Nani is considered among the highest-paid and prominent Telugu actors. He is affectionately referred to as "Natural Star" by the audience for his realistic performances in a variety of roles. His performance in Jersey is regarded as one of the "100 Greatest Performances of the Decade" by Film Companion. In Rediff.coms "Top Telugu Actors" list, Nani was placed 4th in 2011 and 3rd in 2012. Nani stood at the 19th place on its most influential stars on Instagram in South cinema for the year 2021 list. In the Hyderabad Times Most Desirable Men list, he was placed 18th in 2013, 8th in 2015, 3rd in 2016, 10th in 2017, 27th in 2019 and 26th in 2020. In 2024, The Hollywood Reporter India placed him in its "Top 10 Telugu Performers" list.
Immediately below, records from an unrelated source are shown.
(* ===== verification/Interrupts.v ===== *)
(** * Interrupt controllers

    lib/pic.cpp drives the two 8259A chips: each is modelled by its documented
    registers, which the initialisation sequence fills one after the other.
    lib/lapic.cpp finds the controller through the ACPI tables in low memory
    (bytes at physical addresses) and programs it; the local APIC is the list of
    the register writes. *)

From S2P Require Import Prelude Timer Memory.

(** ** The 8259A *)

(** [init_step]: 0 in operation, else the number of the next initialisation
    word. *)
Record chip := mkChip { init_step : Z; need_icw4 : bool; cascaded : bool; vector_base : Z; cascade : Z; icw4 : Z; imr : Z }.

(** A write to the command port. *)
Definition chip_command (v : Z) (c : chip) : chip :=
  if Z.testbit v 4 then mkChip 2 (Z.testbit v 0) (negb (Z.testbit v 1)) (vector_base c) (cascade c) 0 0
  else c.

(** A write to the data port. *)
Definition chip_data (v : Z) (c : chip) : chip :=
  match init_step c with
  | 2 => mkChip (if cascaded c then 3 else if need_icw4 c then 4 else 0) (need_icw4 c) (cascaded c) (Z.land v 0xF8) (cascade c) (icw4 c) (imr c)
  | 3 => mkChip (if need_icw4 c then 4 else 0) (need_icw4 c) (cascaded c) (vector_base c) v (icw4 c) (imr c)
  | 4 => mkChip 0 (need_icw4 c) (cascaded c) (vector_base c) (cascade c) v (imr c)
  | _ => mkChip 0 (need_icw4 c) (cascaded c) (vector_base c) (cascade c) (icw4 c) v
  end.

(** ** lib/pic.cpp *)

Definition IO_PIC1 : Z := 0x20.
Definition IO_PIC2 : Z := 0xA0.
Definition IRQ_SLAVE : Z := 2.
Definition IRQ_OFFSET : Z := 32.

Record pic := mkPic { mask_8259A : Z; did_init : bool; chip1 : chip; chip2 : chip }.

Definition pic_static (c1 c2 : chip) : pic := mkPic (Z.land 0xFFFF (Z.lnot (Z.shiftl 1 IRQ_SLAVE))) false c1 c2.

Definition outb (port v : Z) (p : pic) : pic :=
  let v := u8 v in
  if port =? IO_PIC1 then mkPic (mask_8259A p) (did_init p) (chip_command v (chip1 p)) (chip2 p)
  else if port =? IO_PIC1 + 1 then mkPic (mask_8259A p) (did_init p) (chip_data v (chip1 p)) (chip2 p)
  else if port =? IO_PIC2 then mkPic (mask_8259A p) (did_init p) (chip1 p) (chip_command v (chip2 p))
  else if port =? IO_PIC2 + 1 then mkPic (mask_8259A p) (did_init p) (chip1 p) (chip_data v (chip2 p))
  else p.

(** The log message with the open lines is left out. *)
Definition set_mask_8259A (mask : Z) (p : pic) : pic :=
  let p := mkPic mask (did_init p) (chip1 p) (chip2 p) in
  if negb (did_init p) then p
  else
    let p := outb (IO_PIC1 + 1) mask p in
    outb (IO_PIC2 + 1) (Z.shiftr mask 8) p.

Definition pic_eoi (p : pic) : pic := outb IO_PIC2 0x20 (outb IO_PIC1 0x20 p).

Definition enable (irq : Z) (p : pic) : pic := set_mask_8259A (u16 (Z.land (mask_8259A p) (Z.lnot (Z.shiftl 1 irq)))) p.
Definition disable (irq : Z) (p : pic) : pic := set_mask_8259A (u16 (Z.lor (mask_8259A p) (Z.shiftl 1 irq))) p.

Definition pic_init (p : pic) : pic :=
  let p := mkPic (mask_8259A p) true (chip1 p) (chip2 p) in
  let p := outb (IO_PIC1 + 1) 0xFF p in
  let p := outb (IO_PIC2 + 1) 0xFF p in
  let p := outb IO_PIC1 0x11 p in
  let p := outb (IO_PIC1 + 1) IRQ_OFFSET p in
  let p := outb (IO_PIC1 + 1) (Z.shiftl 1 IRQ_SLAVE) p in
  let p := outb (IO_PIC1 + 1) 0x3 p in
  let p := outb IO_PIC2 0x11 p in
  let p := outb (IO_PIC2 + 1) (IRQ_OFFSET + 8) p in
  let p := outb (IO_PIC2 + 1) IRQ_SLAVE p in
  let p := outb (IO_PIC2 + 1) 0x01 p in
  let p := outb IO_PIC1 0x68 p in
  let p := outb IO_PIC1 0x0a p in
  let p := outb IO_PIC2 0x68 p in
  let p := outb IO_PIC2 0x0a p in
  if negb (mask_8259A p =? 0xFFFF) then set_mask_8259A (mask_8259A p) p else p.

(** ** ACPI tables *)

Section acpi.
Context (mem : Z -> Z).

Definition ld (n : nat) (a : Z) : Z := le_val ((fun i => mem (a + Z.of_nat i)) <$> seq 0 n).

Definition memcmp_eq (a : Z) (s : string) : bool :=
  bool_decide ((fun i => mem (a + Z.of_nat i)) <$> seq 0 (String.length s) = bytes_of_string s).

(** The sum of [len] bytes, modulo 256. *)
Definition sum (addr len : Z) : Z := for_range 0 len (fun i s => u8 (s + mem (addr + i))) 0.

Definition sizeof_RDSP : Z := 36.

Definition is_rdsp (p : Z) : bool := memcmp_eq p "RSD PTR " && (sum p 20 =? 0).

(** The address of the structure, or 0. *)
Fixpoint scan_loop (fuel : nat) (p len : Z) : Z :=
  match fuel with
  | O => 0
  | S fuel =>
      if negb (sizeof_RDSP <=? len) then 0
      else if is_rdsp p then p
      else scan_loop fuel (p + 4) (u32 (len - 4))
  end.

Definition scan_rdsp (base len : Z) : Z := scan_loop (Z.to_nat len) base len.

Definition find_rdsp : Z :=
  let pa := u32 (Z.shiftl (ld 2 0x40e) 4) in
  let rdsp := if pa =? 0 then 0 else scan_rdsp pa 1024 in
  if negb (rdsp =? 0) then rdsp else scan_rdsp 0xe0000 0x20000.

Definition sizeof_RSDT : Z := 36.

(** The number of entries, as an [int]. *)
Definition rsdt_count (rsdt : Z) : Z := s32 (u64 (ld 4 (rsdt + 4) - sizeof_RSDT) / 4).

(** The last MADT and FADT among the entries, 0 for none. *)
Definition scan_rsdt (rsdt : Z) : Z * Z :=
  for_range 0 (rsdt_count rsdt) (fun i '(madt, fadt) =>
    let hdr := ld 4 (rsdt + sizeof_RSDT + 4 * i) in
    if memcmp_eq hdr "APIC" then (hdr, fadt)
    else if memcmp_eq hdr "FACP" then (madt, hdr)
    else (madt, fadt)) (0, 0).

(** ** lib/lapic.cpp *)

Definition ID : Z := 0x20 / 4.
Definition VER : Z := 0x30 / 4.
Definition TPR : Z := 0x80 / 4.
Definition EOI : Z := 0xB0 / 4.
Definition SVR : Z := 0xF0 / 4.
Definition ESR : Z := 0x280 / 4.
Definition ICRLO : Z := 0x300 / 4.
Definition ICRHI : Z := 0x310 / 4.
Definition TIMER : Z := 0x320 / 4.
Definition PCINT : Z := 0x340 / 4.
Definition LINT1 : Z := 0x360 / 4.
Definition ERROR : Z := 0x370 / 4.
Definition TICR : Z := 0x380 / 4.
Definition TDCR : Z := 0x3E0 / 4.
Definition ENABLE : Z := 0x100.
Definition MASKED : Z := 0x10000.
Definition PERIODIC : Z := 0x20000.
Definition X1 : Z := 0xB.
Definition INIT : Z := 0x500.
Definition LEVEL : Z := 0x8000.
Definition BCAST : Z := 0x80000.
Definition DELIVS : Z := 0x1000.
Definition IRQ_TIMER : Z := 0.

(** The address of the registers, the writes so far (last first) and the count
    of ticks the trap entry counts down. *)
Record lapic := mkLapic { lapic_addr : Z; lapic_writes : list (Z * Z); lapic_timer_cnt : Z }.

Definition lapicw (index value : Z) (l : lapic) : lapic :=
  mkLapic (lapic_addr l) ((index, u32 value) :: lapic_writes l) (lapic_timer_cnt l).

Definition timer_disable : lapic -> lapic := lapicw TICR (-1).
Definition lapic_eoi : lapic -> lapic := lapicw EOI 0.

(** The count for [ns] nanoseconds; the assertion is [None]. *)
Definition timer_count (ext_freq ns : Z) : option Z :=
  let to_set := u64 (u128 (ns * ext_freq) / 1000000000) in
  if to_set <? 4000000000 then Some to_set else None.

Definition timer_single_shot_ns (t : Timer.clock) (ns : Z) (l : lapic) : option lapic :=
  to_set ← timer_count (Timer.ext_freq t) ns;
  let l := mkLapic (lapic_addr l) (lapic_writes l) 1 in
  Some (lapicw TICR to_set (lapicw TIMER (IRQ_OFFSET + IRQ_TIMER) l)).

Definition timer_periodic_ns (t : Timer.clock) (ns cnt : Z) (l : lapic) : option lapic :=
  to_set ← timer_count (Timer.ext_freq t) ns;
  let l := mkLapic (lapic_addr l) (lapic_writes l) cnt in
  Some (lapicw TICR to_set (lapicw TIMER (Z.lor PERIODIC (IRQ_OFFSET + IRQ_TIMER)) l)).

(** Polling until the bit appears or goes away; [readings] are what the register
    gives, [None] when they end first. *)
Fixpoint poll (done : Z -> bool) (readings : list Z) : option (list Z) :=
  match readings with
  | [] => None
  | v :: readings => if done v then Some readings else poll done readings
  end.

(** The command sent to the SMI port, if any, and the remaining readings of the
    control port. *)
Definition switch_to_acpi_mode (fadt : Z) (pm1 : list Z) : option (option (Z * Z) * list Z) :=
  let SMI_CommandPort := ld 4 (fadt + 48) in
  let ACPI_Enable := ld 1 (fadt + 52) in
  if SMI_CommandPort =? 0 then Some (None, pm1)
  else if ACPI_Enable =? 0 then Some (None, pm1)
  else pm1 ← poll (fun v => negb (Z.land v 1 =? 0)) pm1; Some (Some (u16 SMI_CommandPort, ACPI_Enable), pm1).

(** [ver] is the version register, [icr] the readings of the command register. *)
Definition lapic_init (t : Timer.clock) (ver : Z) (icr pm1 : list Z) : option (option (Z * Z) * lapic) :=
  let rdsp := find_rdsp in
  let rsdt := ld 4 (rdsp + 16) in
  let '(madt, fadt) := scan_rsdt rsdt in
  if madt =? 0 then None
  else
    r ← (if negb (fadt =? 0) then switch_to_acpi_mode fadt pm1 else Some (None, pm1));
    let l := mkLapic (remap (ld 4 (madt + 36))) [] 0 in
    let l := lapicw SVR (Z.lor ENABLE MASKED) l in
    let l := lapicw TDCR X1 l in
    let l := lapicw TIMER (IRQ_OFFSET + IRQ_TIMER) l in
    let l := lapicw LINT1 MASKED l in
    let l := if 4 <=? Z.land (Z.shiftr ver 16) 0xFF then lapicw PCINT MASKED l else l in
    let l := lapicw ERROR MASKED l in
    let l := lapicw ESR 0 (lapicw ESR 0 l) in
    let l := lapicw EOI 0 l in
    let l := lapicw ICRHI 0 l in
    let l := lapicw ICRLO (Z.lor BCAST (Z.lor INIT LEVEL)) l in
    _ ← poll (fun v => Z.land v DELIVS =? 0) icr;
    let l := lapicw TPR 0 l in
    if Timer.ext_freq t =? 0 then None else Some (r.1, l).
End acpi.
Nani is a prominent celebrity endorser for several brands and products such as Otto, Sprite, Minute Maid, Close–Up and Aashirvaad Masalas'.

== Accolades ==

Nani is a recipient of three Filmfare Awards South — Best Actor Critics – Telugu for Bhale Bhale Magadivoy and Shyam Singha Roy and Best Actor – Telugu for Dasara (2023). Additionally, he won two Nandi Awards — Best Actor for Yeto Vellipoyindhi Manasu and Special Jury Award for Gentleman.